After repeated attempts at getting up, I found my feet, and the boat skirted perilously close to the lake’s edge. “Don’t fall, don’t fall, don’t fall.” I repeated in my head.
Fifteen minutes later, having hauled myself shakily back into the boat with an overwhelming sense of relief at escaping the hippos, it was the turn of our host. He skied like a pro, criss-crossing the wake and showing us all how it’s done. At one point though, he wobbled. As he climbed back into the boat, he told us he’d skied right over a hippo’s back.
“Bugger started surfacing just as I was skiing over. Nearly lost my balance but kept standing, thank goodness.”
Years later, we rented a house north of the lake with friends and hatched a brilliant plan. We would take a picnic lunch with us to the sailing club at the south of the lake. Lake Naivasha is huge, however, and Juma, our boatman was not happy. He mumbled about unpredictable weather and the size of our party but did not refuse.
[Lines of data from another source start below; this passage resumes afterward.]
(** * IMQS/cli: command registry, argument parser and help renderer

    A shallow embedding of [cli.go].  Go strings are byte strings and are
    modelled by [string]; Go [int] lengths and indices are modelled by [Z]
    (no length in this program comes near the 64-bit bound); the option
    map of [Run] is a [gmap string string]; the code that prints or
    calls a handler is written in a state monad over the application and
    the trace of events, in which a run-time panic is the result [None]. *)

From Stdlib Require Import ZArith Ascii.
From stdpp Require Import base option list gmap strings pretty.

Local Open Scope Z_scope.

(** ** Go string primitives used by the package *)

(** [len(s)] *)
Definition len (s : string) : Z := Z.of_nat (String.length s).

(** [len(l)] for a slice *)
Definition llen {A} (l : list A) : Z := Z.of_nat (length l).

(** Position of the first occurrence of [substr] in [s], counted in bytes. *)
Fixpoint index_from (s substr : string) : option nat :=
  if String.prefix substr s then Some 0%nat
  else match s with
       | EmptyString => None
       | String _ s' => S <$> index_from s' substr
       end.

(** [strings.Index(s, substr)]: first occurrence, or -1. *)
Definition strings_Index (s substr : string) : Z :=
  match index_from s substr with
  | Some n => Z.of_nat n
  | None => -1
  end.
The outbound trip went well. Crossing the lake took longer than anticipated but, at the club, we had our picnic. Out of the corner of my eye, though, I saw Juma pacing the lake banks, casting fretful glances at the sky.
As we set off, the sky clouded over ominously. Halfway across the lake and with no option but to keep going, we found ourselves in the midst of a terrifying afternoon squall. The sky was dark, there were rolls of thunder, the wind blew and the water had turned choppy. The boat rocked from side to side.
I suddenly saw the situation with painful clarity. We were in the middle of the lake in an underpowered and overloaded boat designed to carry eight, not eleven, people.
For the kids, this was the greatest adventure ever. The six children screamed in delight as waves broke over the prow of the boat and I clung on to their ankles in rain-lashed terror. We made it back, docking as night fell. Juma’s relief was palpable. “I didn’t think we were going to make it,” he said.
Since then, I have enjoyed many incident-free boat trips on Lake Naivasha. But much as I love getting out onto the water, I will never underestimate the lake’s perils.
- The name Naivasha derives from the local Maasai name Nai’posha, meaning “rough water” because of the sudden storms which can arise.
- Ideally, take your boat trip in the morning.
- At 140km², Lake Naivasha is way bigger than you think.
- Water ski at your own risk.
- Oh, and #bringyourownkiddielifejacket.